Basically this member of staff, Sally, was punched by a racist, who she pushed, but then police arrested her. After keeping her up all night she accepted a caution (without a solicitor) in order to get out of jail and attend an important interview the next morning. She told the police where she worked.
When she got back to work, the police had contacted our bosses, and as a caution forbids you from doing some parts of her job, she was suspended (on full pay) pending "investigation."
She was appealing the caution, which should be rescinded, but this might take a year, by which time we realised she'll probably be sacked.
What the council can do under their procedures is relocate staff to places they can work, which is what they should do, but they denied this and said she'd have to be suspended – as they intended to get rid of her. Previously, before we'd got organised (although the union was still present, but inactive), staff had been suspended, told they were forbidden from contacting their colleagues, and quietly sacked.
Sally wanted to keep working, not be at home, demoralised and waiting to get fired. So we emailed management and HR asking for redeployment and kept getting fobbed off. There was no way they were going to have her back unless we fought for it. If she was still working, she'd be much less likely to be sacked, as she could potentially work in the other, less sensitive dept until her appeal is over.
So we called a shop meeting of the dept (we always invite all staff, including temps, other union members, and non-members, some of whom came), and argued that we should all boycott her work, starting within one week, if she wasn't redeployed. This was voted for unanimously – in a team that had never taken or threatened industrial action before.
Exactly one week later, when the boycott was due to start we received an email saying she'd been found a place. Me and the other steward went round and called everybody out for an impromptu meeting where we announced this, and there was much cheering and applause.
She is now happily back working elsewhere.
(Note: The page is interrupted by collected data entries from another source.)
(* ===== verification/RaftInv.v ===== *)
(** * Consensus: the log invariant

    The part of the consensus state that describes the log, the invariant
    every operation of [Raft.v] and [RaftHandlers.v] keeps, and the relation
    between the logs before and after an operation: views and commit indices
    only grow, and the views of committed entries never change. *)

From S2P Require Import Prelude ViewHistory TxStatus CommitCallbacks LedgerEntries RaftTypes Raft.
From S2P Require Import RaftHandlers.
From Stdlib Require Import Init.Byte.

Open Scope N_scope.
Open Scope m_scope.

(** ** The log part of the state *)

Definition log_of (st : State) :=
  (node_id st, current_view st, last_idx st, commit_idx st, view_history st, committable_indices st).

Record wf_log (st : State) : Prop := {
  wf_commit : commit_idx st <= last_idx st;
  wf_committable_sorted : StronglySorted N.lt (committable_indices st);
  wf_committable : Forall (fun i => commit_idx st < i <= last_idx st) (committable_indices st);
  wf_views_sorted : sorted (view_history st);
  wf_views : Forall (fun v => 1 <= v <= N.max 1 (last_idx st)) (view_history st);
}.

(** [evolves st st']: what an operation may do to the log. *)
Record evolves (st st' : State) : Prop := {
  ev_id : node_id st' = node_id st;
  ev_view : current_view st <= current_view st';
  ev_commit : commit_idx st <= commit_idx st';
  ev_committed : forall j, j <= commit_idx st ->
    ViewHistory.view_at j (view_history st') = ViewHistory.view_at j (view_history st);
}.

#[export] Instance evolves_preorder : PreOrder evolves.
Proof.
  split.
  - intros st. by split.
  - intros st1 st2 st3 [] []. split; [congruence|lia|lia|].
    intros j Hj. rewrite ev_committed1 by lia. by apply ev_committed0.
Qed.

Lemma wf_log_ext st st' : log_of st' = log_of st -> wf_log st -> wf_log st'.
Proof. intros [= H1 H2 H3 H4 H5 H6] []. split; rewrite ?H3, ?H4, ?H5, ?H6; done. Qed.

Lemma evolves_ext st st' : log_of st' = log_of st -> evolves st st'.
Proof. intros [= H1 H2 H3 H4 H5 H6]. split; [congruence|lia|lia|]. by rewrite H5. Qed.

(** A node may give up its role, and takes no new one. *)
Definition settles (st st' : State) : Prop :=
  leadership_state st' = leadership_state st \/
  leadership_state st' = LSNone \/ leadership_state st' = Follower.

#[export] Instance settles_preorder : PreOrder settles.
Proof.
  split; [by left|]. intros st1 st2 st3 [H12|[H12|H12]] [H23|[H23|H23]]; unfold settles; rewrite ?H23, ?H12; auto.
Qed.

Section inv.
Context {K : Type} `{HST : !Store K} `{HEN : !AftEnv}.
Implicit Types s : Aft K.

Definition same_log s s' : Prop := log_of (state s') = log_of (state s).
Definition safe s s' : Prop := wf_log (state s) -> wf_log (state s') /\ evolves (state s) (state s').

(** The log, the vote, the votes received and the batch size are as before,
    and no candidacy or leadership began. *)
Definition same_core s s' : Prop :=
  same_log s s' /\ voted_for s' = voted_for s /\
  (entries_batch_size s', batch_window_sum s', votes_for_me s') =
    (entries_batch_size s, batch_window_sum s, votes_for_me s) /\
  settles (state s) (state s').

#[global] Instance same_log_preorder : PreOrder same_log.
Proof. split; [done|]. intros s1 s2 s3. unfold same_log. congruence. Qed.

#[global] Instance same_core_preorder : PreOrder same_core.
Proof.
  split; [intros s; by split_and!|].
  intros s1 s2 s3 (? & ? & ? & ?) (? & ? & ? & ?). split_and!; [by etrans|congruence|congruence|by etrans].
Qed.

#[global] Instance safe_preorder : PreOrder safe.
Proof.
  split.
  - intros s Hs. by split.
  - intros s1 s2 s3 H12 H23 H1. destruct (H12 H1) as [H2 E12]. destruct (H23 H2) as [H3 E23].
    split; [done|]. by etrans.
Qed.

Lemma same_log_safe s s' : same_log s s' -> safe s s'.
Proof. intros H Hwf. split; [by eapply wf_log_ext|by apply evolves_ext]. Qed.

Lemma keeps_safe {A} (m : M (Aft K) A) : keeps same_log m -> keeps safe m.
Proof. intros H s. apply same_log_safe, H. Qed.

Lemma keeps_same_log {A} (m : M (Aft K) A) : keeps same_core m -> keeps same_log m.
Proof. intros H s. apply H. Qed.

Lemma catch_all_state m s : snd (@catch_all K m s) = snd (m s).
Proof. unfold catch_all. by destruct (m s) as [[|[]] s']. Qed.

(** ** Operations that leave the log alone *)

Ltac frame := apply keeps_modify; intros ?; split_and!;
  first [reflexivity|left; reflexivity|right; left; reflexivity|right; right; reflexivity].

Lemma keeps_on_store {A} (m : M K A) : keeps same_core (on_store m).
Proof. intros s. unfold on_store. by destruct (m (store s)). Qed.

Lemma keeps_ledger_write op : keeps same_core (@ledger_write K op).
Proof. frame. Qed.

Lemma keeps_channel_send to msg : keeps same_core (@channel_send K _ to msg).
Proof. unfold channel_send. keeps_auto; frame. Qed.

Lemma keeps_ccf_assert b : keeps same_core (@ccf_assert K _ b).
Proof. unfold ccf_assert. keeps_auto. Qed.

#[local] Hint Resolve keeps_on_store keeps_ledger_write keeps_channel_send keeps_ccf_assert : ccf.

Ltac frame_auto := keeps_auto; try frame.

Lemma keeps_restart_election_timeout : keeps same_core (@restart_election_timeout K _).
Proof. unfold restart_election_timeout. frame_auto. Qed.

Lemma keeps_start_ticking_if_necessary : keeps same_core (@start_ticking_if_necessary K).
Proof. unfold start_ticking_if_necessary, start_ticking. frame_auto. Qed.

Lemma keeps_reset_last_ack_timeouts : keeps same_core (@reset_last_ack_timeouts K).
Proof. frame. Qed.

Lemma keeps_update_batch_size : keeps same_log (@update_batch_size K).
Proof. by apply keeps_modify. Qed.

Lemma keeps_reset_votes_for_me : keeps same_log (@reset_votes_for_me K).
Proof. by apply keeps_modify. Qed.

#[local] Hint Resolve keeps_restart_election_timeout keeps_start_ticking_if_necessary
  keeps_reset_last_ack_timeouts keeps_update_batch_size keeps_reset_votes_for_me : ccf.

Lemma keeps_send_append_entries_range to i j : keeps same_core (@send_append_entries_range K _ to i j).
Proof. unfold send_append_entries_range. frame_auto. Qed.
#[local] Hint Resolve keeps_send_append_entries_range : ccf.

Lemma keeps_send_append_entries_loop fuel to i : keeps same_core (@send_append_entries_loop K _ fuel to i).
Proof. revert i. induction fuel; intros i; simpl; keeps_auto. Qed.
#[local] Hint Resolve keeps_send_append_entries_loop : ccf.

Lemma keeps_send_append_entries to i : keeps same_core (@send_append_entries K _ to i).
Proof. unfold send_append_entries. keeps_auto. Qed.
#[local] Hint Resolve keeps_send_append_entries : ccf.

Lemma keeps_send_to_all : keeps same_core (@send_to_all K _).
Proof. unfold send_to_all. keeps_auto. Qed.

Lemma keeps_create_and_remove_node_state : keeps same_core (@create_and_remove_node_state K _).
Proof. unfold create_and_remove_node_state. frame_auto. Qed.

Lemma keeps_send_propose_request_vote : keeps same_core (@send_propose_request_vote K _).
Proof. unfold send_propose_request_vote. frame_auto. Qed.
#[local] Hint Resolve keeps_send_to_all keeps_create_and_remove_node_state
  keeps_send_propose_request_vote : ccf.

Lemma keeps_become_follower : keeps same_core (@become_follower K _).
Proof. unfold become_follower. frame_auto. Qed.

Lemma keeps_become_retired idx phase : keeps same_core (@become_retired K _ idx phase).
Proof. unfold become_retired. frame_auto. Qed.
#[local] Hint Resolve keeps_become_follower keeps_become_retired : ccf.

Lemma keeps_set_retired_committed n ids : keeps same_core (@set_retired_committed K _ n ids).
Proof. unfold set_retired_committed. frame_auto. Qed.

Lemma keeps_run_commit_callbacks idx : keeps same_core (@run_commit_callbacks K idx).
Proof.
  intros s. unfold run_commit_callbacks. destruct (commit_callbacks s); [|done].
  by destruct (CommitCallbacks.trigger_callbacks _ _ _).
Qed.

Lemma keeps_retire_if_committed idx : keeps same_core (@retire_if_committed K _ idx).
Proof. unfold retire_if_committed. frame_auto. Qed.

Lemma keeps_rollback_retirement_signed idx : keeps same_core (@rollback_retirement_signed K _ idx).
Proof. unfold rollback_retirement_signed. frame_auto. Qed.

Lemma keeps_rollback_retirement_ordered idx : keeps same_core (@rollback_retirement_ordered K _ idx).
Proof. unfold rollback_retirement_ordered. frame_auto. Qed.

Lemma keeps_send_request_vote to : keeps same_core (@send_request_vote K _ to).
Proof. unfold send_request_vote. frame_auto. Qed.

Lemma keeps_send_request_pre_vote to : keeps same_core (@send_request_pre_vote K _ to).
Proof. unfold send_request_pre_vote. frame_auto. Qed.

Lemma keeps_add_configuration idx conf : keeps same_core (@add_configuration K _ idx conf).
Proof. unfold add_configuration. frame_auto. Qed.
#[local] Hint Resolve keeps_add_configuration : ccf.

Lemma keeps_call_hook h : keeps same_core (@call_hook K _ h).
Proof. unfold call_hook. frame_auto. Qed.

Lemma keeps_sign_retirement idx : keeps same_core (@sign_retirement K _ idx).
Proof. unfold sign_retirement. frame_auto. Qed.

Lemma keeps_send_append_entries_response to a t i :
  keeps same_core (@send_append_entries_response K _ to a t i).
Proof. unfold send_append_entries_response. frame_auto. Qed.
#[local] Hint Resolve keeps_send_append_entries_response : ccf.

Lemma keeps_send_append_entries_response_ack to r :
  keeps same_core (@send_append_entries_response_ack K _ to r).
Proof. unfold send_append_entries_response_ack. frame_auto. Qed.

Lemma keeps_send_append_entries_response_nack_tx to tx :
  keeps same_core (@send_append_entries_response_nack_tx K _ to tx).
Proof. unfold send_append_entries_response_nack_tx. frame_auto. Qed.

Lemma keeps_send_append_entries_response_nack to :
  keeps same_core (@send_append_entries_response_nack K _ to).
Proof. unfold send_append_entries_response_nack. frame_auto. Qed.

Lemma keeps_send_request_vote_response to b e :
  keeps same_core (@send_request_vote_response K _ to b e).
Proof. unfold send_request_vote_response. frame_auto. Qed.

End inv.

#[export] Hint Resolve keeps_same_log keeps_on_store keeps_ledger_write keeps_channel_send keeps_ccf_assert
  keeps_restart_election_timeout keeps_start_ticking_if_necessary keeps_reset_last_ack_timeouts
  keeps_update_batch_size keeps_reset_votes_for_me keeps_send_append_entries keeps_send_to_all
  keeps_create_and_remove_node_state keeps_send_propose_request_vote keeps_become_follower
  keeps_become_retired keeps_set_retired_committed keeps_run_commit_callbacks
  keeps_retire_if_committed keeps_rollback_retirement_signed keeps_rollback_retirement_ordered
  keeps_send_request_vote keeps_send_request_pre_vote keeps_add_configuration keeps_call_hook
  keeps_sign_retirement keeps_send_append_entries_response keeps_send_append_entries_response_ack
  keeps_send_append_entries_response_nack_tx keeps_send_append_entries_response_nack
  keeps_send_request_vote_response : ccf.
Now we have shown we can defend individual workers, I think people have much more confidence that we can defy the bosses and win – everyone was very atomised and felt powerless before. We'll see what happens from here… I'll post updates.
One thing was that it seemed easier being in the union for this. It was all organised by stewards, but it would've been registered as an official dispute if things had escalated into action. This would have legally protected anyone taking part in the boycott from victimisation. This seems to be useful, even though I am against unions in general. I don't know what other people think of this?
On another note, the realities of the boycott would have been very hard to impose, since it would've fallen entirely on 2 union members who were actually weakest in their resolve, and didn't want to harm our clients by not doing work. So it's good we didn't have to go through with it. We did come up with some ideas of how to still provide service without letting our managers hit their targets, but can't go into detail here.
Our bosses were clearly keen to avoid open conflict with us, which is understandable because it would create huge tensions and difficulties from then on, especially with the "friendly" "collaborative" image public sector work has.
A few random key lessons:
- your employer does not care about you, your career or your life
- direct action gets the goods!
- involve all workers, not just union members and permanent staff
- some employers are very reluctant to enter into open dispute with their staff. Use this.
- don't accept a police caution
- don't tell police where you work



Hey all, thought I'd write up a quick account of how me and my colleagues won re-instatement for one of our team who was suspended after receiving a police caution having been victim of a racist assault.
I may write it up better for the library, but might have to wait for confidentiality reasons. This has been written very quickly so sorry if it's unstructured.